Chinese lending is mainly extended by policy banks and state-controlled agencies and is often opaque.
A working paper of the National Bureau of Economic Research in the United States found that 50% of the 5,000 grants and loans extended to 152 countries from 1949 to 2017 have not been disclosed to the World Bank or the IMF, even though China is a member of both multilaterals.
“Opacity is a recurrent problem with some of these Chinese loans,” said Matthew Mingey, senior analyst with Rhodium Group, adding China had stringent confidentiality clauses on its commercial loans.
Data collected over three years by AidData, a U.S. research lab at the College of William & Mary, found terms of Chinese state-owned banks’ loans expect borrowers to prioritize them for repayment.
Examinations of a hundred Chinese loans with 24 low- and middle-income countries showed – when contrasted to those of other multilateral, bilateral, and commercial creditors – demands for an unexpected level of confidentiality, in other cases, “even the fact of the contract’s existence”, the study headed by Georgetown Law professor Anna Gelpern found.
Details are mostly indefinite where China has accepted to relieve debt burdens.
The plethora of Chinese lenders also increases complexity, although the China Development Bank and Export-Import Bank of China participate greatly. Mingey stated:
“When it comes time to renegotiate, individual Chinese banks may not necessarily have an idea of what other Chinese banks are doing.”
Progress has often been delayed.
Zambia is asking for relief on $17 billion of external debt after becoming the first COVID pandemic-era default over two years ago.
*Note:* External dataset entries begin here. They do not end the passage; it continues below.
(** Under [errors='raise'] one text that is not a number makes the whole
    column, and so the whole batch, raise ValueError. *)
Lemma to_numeric_raises parse col s :
  PyStr s ∈ col -> parse s = None ->
  exists e, to_numeric parse errors_raise col = Raise e /\ exn_type e = ValueError.
Proof.
  intros Hin Hp. induction col as [|x col IH]; [inversion Hin|].
  simpl. apply elem_of_cons in Hin as [<-|Hin].
  - simpl. rewrite Hp. simpl. eauto.
  - destruct (to_numeric_cell parse errors_raise x) as [v|e] eqn:Hx.
    + simpl. destruct (IH Hin) as (e & -> & He). simpl. eauto.
    + simpl. exists e. split; [reflexivity|].
      destruct x as [q|s'|]; simpl in Hx; try discriminate.
      destruct (parse s'); [discriminate|]. injection Hx as <-. reflexivity.
Qed.

(** Under [errors='coerce'] no column raises. *)
Lemma to_numeric_coerce parse col :
  exists vs, to_numeric parse errors_coerce col = Ok vs.
Proof.
  induction col as [|x col [vs IH]]; simpl; [eauto|].
  rewrite IH. destruct x as [q|s|]; simpl; eauto.
  destruct (parse s); simpl; eauto.
Qed.

Lemma build_rows_dates dates : forall o h l c v,
  length o = length dates -> length h = length dates -> length l = length dates ->
  length c = length dates -> length v = length dates ->
  omap Date (build_rows dates o h l c v) = dates.
Proof.
  induction dates as [|d dates IH]; intros o h l c v Ho Hh Hl Hc Hv.
  - reflexivity.
  - destruct o, h, l, c, v; simpl in *; try discriminate.
    rewrite IH by lia. reflexivity.
Qed.

(** The stored Date of every row is the calendar date of its timestamp:
    the time of day is dropped. *)
Lemma normalize_dates w df new :
  normalize w df = Ok new -> omap Date new = map row_date df.
Proof.
  unfold normalize.
  destruct (to_numeric _ _ (map f_Open df)) as [o|] eqn:Ho; [|discriminate].
  destruct (to_numeric _ _ (map f_High df)) as [h|] eqn:Hh; [|discriminate].
  destruct (to_numeric _ _ (map f_Low df)) as [l|] eqn:Hl; [|discriminate].
  destruct (to_numeric _ _ (map f_Close df)) as [c|] eqn:Hc; [|discriminate].
  destruct (to_numeric _ _ (map f_Volume df)) as [v|] eqn:Hv; [|discriminate].
  simpl. intros [= <-].
  apply to_numeric_length in Ho, Hh, Hl, Hc, Hv.
  rewrite length_map in Ho, Hh, Hl, Hc, Hv.
  apply build_rows_dates; rewrite length_map; assumption.
Qed.
(** C10: with the console on Telnet and a client connected,
    [sim_putchar] returns ok whatever [tmxr_putc_ln] returned.  In
    particular, on an unbuffered line whose ring is full the inner call
    stalls, the character is not queued and the line's drop count has
    gone up by one when [sim_putchar] returns, still with ok.
    [sim_putchar_s] hands the status of the inner call back, and reports
    a stall without calling it when transmission is disabled. *)
Theorem sim_putchar_hides_status (cn : Console) (c : Z) (tr : list Event) :
  master (sim_con_tmxr cn) <> 0 -> conn (sim_con_ldsc cn) <> 0 ->
  let lp := sim_con_ldsc cn in
  let tr1 := match sim_log cn, txlog lp with
             | Some f, None => EvFputc c f :: tr
             | _, _ => tr
             end in
  let r := sim_putchar net cn c tr in
  let lp' := sim_con_ldsc (snd (fst r)) in
  fst (fst r) = SCPE_OK /\
  (txbfd lp = 0 -> tx_ok lp -> tx_free lp = 0 -> counter_ok (txdrp lp) 2 ->
   0 < zlen_lines (sim_con_tmxr cn) ->
   fst (fst (tmxr_putc_ln lp c tr1)) = SCPE_STALL /\
   txdrp lp' = txdrp lp + 1 /\ txbpi lp' = txbpi lp /\ txb lp' = txb lp) /\
  fst (fst (sim_putchar_s net cn c tr)) =
  (if xmte lp =? 0 then SCPE_STALL
   else fst (fst (tmxr_putc_ln lp c tr1))).
Proof.
  intros Hm Hc. cbv zeta.
  pose proof (sim_putchar_run cn c tr Hm Hc) as Hrun.
  pose proof (sim_putchar_s_run cn c tr Hm Hc) as Hruns.
  cbv zeta in Hrun, Hruns. rewrite Hrun, Hruns. clear Hrun Hruns.
  cbn [fst snd].
  set (tr1 := match sim_log cn, txlog (sim_con_ldsc cn) with
              | Some f, None => EvFputc c f :: tr
              | _, _ => tr
              end).
  split; [reflexivity |].
  split.
  - intros Hfd Hok Hfree Hdrp Hlen.
    pose proof (putc_ln_unbuffered (sim_con_ldsc cn) c tr1 Hc Hfd Hok Hdrp)
      as [Hstall _].
    cbv zeta in Hstall. destruct (Hstall Hfree) as (Hst & Hd & _ & _).
    clear Hstall.
    pose proof (putc_ln_stall (sim_con_ldsc cn) c tr1) as Hs.
    assert (Elp : snd (fst (tmxr_putc_ln (sim_con_ldsc cn) c tr1)) =
                  set_xmte 0 (set_txdrp (add32 (txdrp (sim_con_ldsc cn)) 1)
                                (sim_con_ldsc cn))).
    { rewrite Hs; [reflexivity | |].
      - now rewrite (eqb_false (conn (sim_con_ldsc cn)) 0).
      - rewrite TXBUF_AVAIL_free, Hfree, Hfd by assumption. reflexivity. }
    split; [assumption |].
    revert Hd Elp.
    generalize (tmxr_putc_ln (sim_con_ldsc cn) c tr1).
    intros [[st lp1] tr2] Hd Elp. cbn [fst snd] in *.
    match goal with
    | |- context [tmxr_poll_tx net ?m ?t] =>
        pose proof (poll_tx_drain_only m t) as Hp;
        revert Hp; generalize (tmxr_poll_tx net m t)
    end.
    intros [mp2 tr3] [_ Hrel]. cbn [fst snd] in *.
    specialize (Hrel 0). unfold set_sim_con_ldsc in Hrel.
    cbn [sim_con_tmxr set_sim_con_tmxr] in Hrel.
    rewrite get_put_line in Hrel by lia.
    destruct Hrel as (_ & Hpi & Hdr & Htxb).
    unfold sim_con_ldsc at 1 3 5. cbn [sim_con_tmxr set_sim_con_tmxr].
    rewrite Hpi, Hdr, Htxb, Hd. subst lp1. repeat split.
  - destruct (xmte (sim_con_ldsc cn) =? 0); reflexivity.
Qed.
(* ===== verification/Prelude.v ===== *)
(** * A model of the VAL protocol library, and its theorems

    The library ([src/src], [src/include]) moves batches of files between two programs over any
    byte transport: a sender ([val_send_files]) and a receiver ([val_receive_files]), each
    driven by one session object and a table of functions of the caller's - transport, file
    system, clock, allocator, callbacks.  Four example programs ([src/examples/tcp]) put it on
    TCP and on a serial line.  This development is a shallow embedding of all of the library's
    C code and of the programs in functions one can run, with the theorems that say what the
    code promises, and with closed runs for the places where it does not keep the promise.

    ** How the program is modelled

    - C integers are [Z] with their wrap-around written out ([u8], [u16], [u32], [u64], [i64]);
      buffers and texts are [list Z] of bytes, read and written by [zget], [ztake], [zdrop],
      [zslice] and [zwrite].
    - Code that changes the session or calls the caller is in the monad [M (world E)]: the
      session record, an environment of any type [E] and a ghost trace of every call out.  The
      caller's functions are the class [Session.Hooks E]; nothing is assumed of them unless a
      theorem names a class of laws, and [Simulation.sim], or an environment built on it, is an
      instance of each.  A hook can answer anything, so "whatever the peer does" is a
      quantifier over environments.
    - A C loop is [loop fuel body] on its local variables; running out of fuel is [None].
      [wpp] is partial correctness (nothing is said of [None]), [wpt] total correctness: there
      the statement gives the fuel that is enough, always a number that the input determines
      (the length of the stream, the timeout in milliseconds plus a constant, the number of
      packets).  More fuel never changes a result ([loop_fuel_mono]).
    - Statuses are the C codes; an early [return] out of nested loops is a sum type.

    ** The classes of laws

    - Transport: [Frame.StreamLink], a byte stream that a read with a timeout above 0 takes
      some of, once enough has arrived; [Silence.SilentLink], nothing arrives and the clock
      runs; [Link.Faultless], what is sent is answered; [Assembly.Delivery],
      [Windows.HonestPeer] and [Lossy.LossyLink] on top; [Host.Host] and [Host.HonestHost], a
      link with a whole peer and its files at the other end.
    - Files: [Resume.FileStore].
    - What the environment keeps about itself while calls go out: [Trace.View] with
      [Trace.Unseen], [Trace.Announces], [Callbacks.Reports].
    - The operating system, for the programs: [Tcp.Sockets] with [Tcp.TcpStream],
      [Tcp.TcpPrompt], [Tcp.Descriptors]; [Serial.SerialPort] with [Serial.SerialLine] and
      [Serial.LinePrompt]; [Report.Malloc], [Programs.Process].  [Wired.Wired]: a socket whose
      other end is a host; [Delivered.Provides]: memory to be had.

    ** The files

    - [Prelude]: integers, byte lists, the monad, its Hoare rules and the loop rules.
    - [ByteOrder]: [val_byte_order.h] in its three builds.  [Wire]: [val_wire.c], [val_wire.h]
      and the constants of [val_protocol.h]; the class [WireCodec] states what a format owes.
    - [Errors]: [val_errors.h], [val_error_strings.c].  [Log]: the two log functions.
    - [Crc], [Sanitize], [Timing], [Window]: the parts of [val_core.c] on CRC-32, on names and
      paths, on round trip times and timeouts, and on the adaptive window.
    - [Session]: [val_config_t], the session, its creation and destruction, errors, metrics,
      health, the hooks and the trace; the invariant [session_ok] and the predicate [safe],
      which every operation of the later files is shown to satisfy.
    - [Records]: the diagnostic records that the library appends to [resume_trace.log] itself.
    - [Packet]: sending and receiving one frame ([val__internal_send_packet_core],
      [val_internal_recv_packet]).  [Frame]: their specification.
    - [Control]: polling until a deadline, [val_internal_wait_control] and all its wrappers,
      emergency cancel, callbacks.  [Silence]: how they end when nothing arrives.
    - [Handshake]: both roles of the HELLO exchange.  [Resume]: CRC of a file region, the
      resume decision, both sides of VERIFY.
    - [Sender]: [val_sender.c].  [Receiver]: [val_receiver.c] and [val_receive_files].
      [GiveUp]: both calls when nobody answers.
    - [Trace]: which calls out happen at all.  [Typestate]: calls out that follow an automaton;
      on it [Handles], the protocol of file handles, and [Callbacks], that of the file
      callbacks.
    - [DataPhase]: the receiver's data phase on every input.  [Link]: either end on a link
      without faults; on it [Assembly], the receiver's data phase, and [Windows], the sender's
      and both together.  [Lossy]: a line on which any frame may be lost, delayed, repeated or
      overtaken, and what receiving and the session's bookkeeping do on it; on it
      [StopAndWait], the sender's data phase with a window of one packet.  [Transfer]: whole
      calls and complete runs of both ends against each other.
    - [Host], [Exchange], [Upload], [Download], [Station], [Batch]: whole batches on a link
      without faults - the peer as a function of the frames it gets, one exchange after the
      other, the sender's side, the receiver's side, closed instances, and both together.
      [Faults]: what one lost DATA packet and one repeated control packet do to such a call of
      the receiver.
    - [Tcp]: [tcp_util.c] and the TCP programs' transport.  [Serial]: the serial programs'
      port and transport.  [Watchdog]: the thread that runs beside the serial programs.
    - [Cli]: the four command lines and the configurations made of them.  [Report]: what the
      programs' callbacks keep for the report.  [Programs] and [SerialPrograms]: the four
      [main]s.
    - [Wired], [Reported], [Delivered]: the TCP programs from end to end - the sockets are again
      a host's link, the report beside it is not noticed, and so the theorems on batches are
      about the library as the programs set it up.
    - [Simulation] and [Peer]: the environments the examples and witnesses run in - scripted
      arrivals, and a receiver that answers; they model no code.

    ** What the theorems show

    - Whole calls: the session invariant, the buffers and the recursive mutex survive every
      return path of both calls ([transfer_keeps_session]); a sender only reads
      ([sender_reads_only]), a receiver writes only single clean names inside its directory and,
      with stdio of its own in mode NEVER, [resume_trace.log] ([receiver_writes_inside]); every opened file is closed once and not used afterwards
      ([files_closed]), and the application is told of files in an orderly way
      ([files_announced]); a run without loss is consistent on both ends ([lossless_transfer]).
    - Any batch: on a link without faults [val_send_files] and [val_receive_files] transfer any
      list of files that are not empty ([batch_transferred]); the data phase of one file for
      every size, resume offset and window ([file_transferred]); both for packet sizes below
      65548, where the length field of DATA does not wrap ([large_data_truncated]).  The peer that the sender is given
      there ([HonestPeer]) answers as the receiver is shown to ([in_order_stream_assembled]).
    - Any line: with a window of one packet the receiver's file is a prefix of the sender's
      whatever is lost, delayed, repeated or reordered in both directions, through every
      retry, rewind and error, and success means the whole file ([stop_and_wait_safe]).  With
      more packets in a window one lost packet corrupts the file, and both ends report success
      ([lost_packet_corrupts], and [lost_packet_run] for a run of both ends).
    - The data phase: every acknowledgement states exactly what was written
      ([acks_report_written]); each branch on a DATA packet ([handle_data_decides]); an in-order
      stream is assembled, and the phase ends ([in_order_stream_assembled]); a sent packet is
      one slice of the file ([send_data_packet_slices]).
    - Frames: sending is framing, receiving is parsing, and both together a round trip, for
      all types and offsets and for transports that cut frames anywhere
      ([send_packet_frames], [recv_packet_parses], [frame_delivered]); any burst of up to 32
      bits that spares the length field is detected ([damaged_frame_rejected]).
    - Control: a silent peer is given up in bounded time after exactly the configured number of
      resends ([silent_peer_given_up]), also by the whole calls ([unanswered_call_ends]) unless
      the clock shows 0 ([clock_zero_never_returns]); both ends agree after a handshake
      ([adopt_hello_spec], [handshake_agreement]) and after a verification
      ([resume_decision_sound], [verify_outcome_agrees], [crc_region_correct]).
    - Components: the wire formats, the byte order macros, the CRC (as a division of polynomials,
      [crc32_table_driven_correct]), the RTT estimator and
      timeouts, the window's additive increase and multiplicative decrease, session creation,
      name sanitising, the texts of error details.
    - The TCP programs together: the files that one command line names end up in the directory
      that the other names, from [main] to [main] ([programs_deliver]).
    - The programs: every command line ends with an exit code or a configuration that the
      library takes ([command_line_accepted], [parse_uint_value]); the two transports are what
      the library's theorems ask for ([tcp_frame_crosses], [serial_frame_crosses], with
      [tcp_read_all_or_nothing], [tcp_no_descriptor_leak], [serial_io_in_order],
      [serial_opened_8n1]); exit codes and reports of the four programs ([sender_program],
      [receiver_program], [serial_sender_program], [serial_receiver_program],
      [reports_faithful]); the watchdog cancels what stands still and nothing else
      ([watchdog_cancels_stalled]).
    - Where the code does not do what it means to, the theorem states what it does:
      [lost_packet_corrupts], [ack_not_checked], [repeated_control_fatal],
      [window_cap_zero_disagrees],
      [empty_file_not_created], [validator_ignored], [large_data_truncated],
      [verify_window_uncapped], [progress_forgets_files], [session_create_leaks_mutex],
      [clean_path_unsafe_cases], [missing_feature_bits_lost], [skipped_file_announced_twice],
      [serial_report_overruns], [serial_sender_program], [watchdog_outlives_session].

    ** Not modelled

    - The unit tests ([src/unit_tests]): programs that exercise the library, with a simulated
      transport of their own; what they would check of a run is a theorem here.
    - [val_scheduler.h], which declares functions no source defines or calls.
    - What is only printed or logged: the calls of the log macros, and in the programs the usage
      texts, diagnostics, progress lines, metrics tables and the layout of the report.  None of
      it influences the protocol.
    - The Windows branches of the programs.
    - Threads: a session's functions run under its mutex, whose depth is modelled, so the only
      concurrency left is that of a callback cancelling the session, which is modelled, and the
      serial programs' watchdog, whose interleaving with [main] is [Watchdog]'s.
    - Builds without metrics: [VAL_ENABLE_METRICS] is taken as set.  Diagnostics and the log
      level are variables of the model ([BuildOptions]), and so is what uninitialised local
      arrays hold ([stack_junk]).

    ** Open

    Windows of more than one packet on a line that loses only whole windows or only
    acknowledgements; a receiver's waits in the middle of a batch on a link that falls silent
    (the handshake and the single waits are covered); whole batches in which a file is skipped or
    resumed after a verification (the decision, the verification and the data phase from an offset
    are covered one by one). *)
From stdpp Require Export base tactics list numbers option.
From Stdlib Require Export ZArith Lia Bool.

#[global] Open Scope Z_scope.
#[global] Open Scope list_scope.

(** * Machine integers

    A w-bit unsigned C integer is a [Z] in [0 .. 2^w); every operation that can
    wrap is followed by the conversion below that the C type makes. *)

Definition u8 (z : Z) : Z := z mod 2 ^ 8.
Definition u16 (z : Z) : Z := z mod 2 ^ 16.
Definition u32 (z : Z) : Z := z mod 2 ^ 32.
Definition u64 (z : Z) : Z := z mod 2 ^ 64.
(** The two's complement reading of a 32-bit pattern ([(int32_t)x]). *)
Definition i32 (z : Z) : Z :=
  let v := u32 z in if v <? 2 ^ 31 then v else v - 2 ^ 32.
Some of the delayed progress is because of China’s lack of experience with complex debt restructurings, people with knowledge of the matter say.
Sri Lanka’s talks are accelerating, with the IMF verifying it is on track for an additional programme. China’s approach, however, is not yet direct. Meanwhile, according to the IMF, some 60% of low-income countries are in, or at high risk of, debt distress.
Seventeen smaller emerging economies have witnessed premium investors insist on holding their debt soar to levels forcefully keeping them out of global markets. That number is bigger compared to during the 2008 global financial crisis or peak-COVID-19.
In late 2021, the Group of 20 established a Common Framework to attract creditors such as India and China to the negotiation table together with the IMF, private creditors, and Paris Club. Along with Zambia, Ethiopia and Chad have sought to restructure under this new, yet-to-be evaluated mechanism.
Nevertheless, the framework also “has added a bureaucratic layer to the already complex debt restructuring process” that could deter other nations from becoming members, said Patrick Curran, senior economist at Tellimer.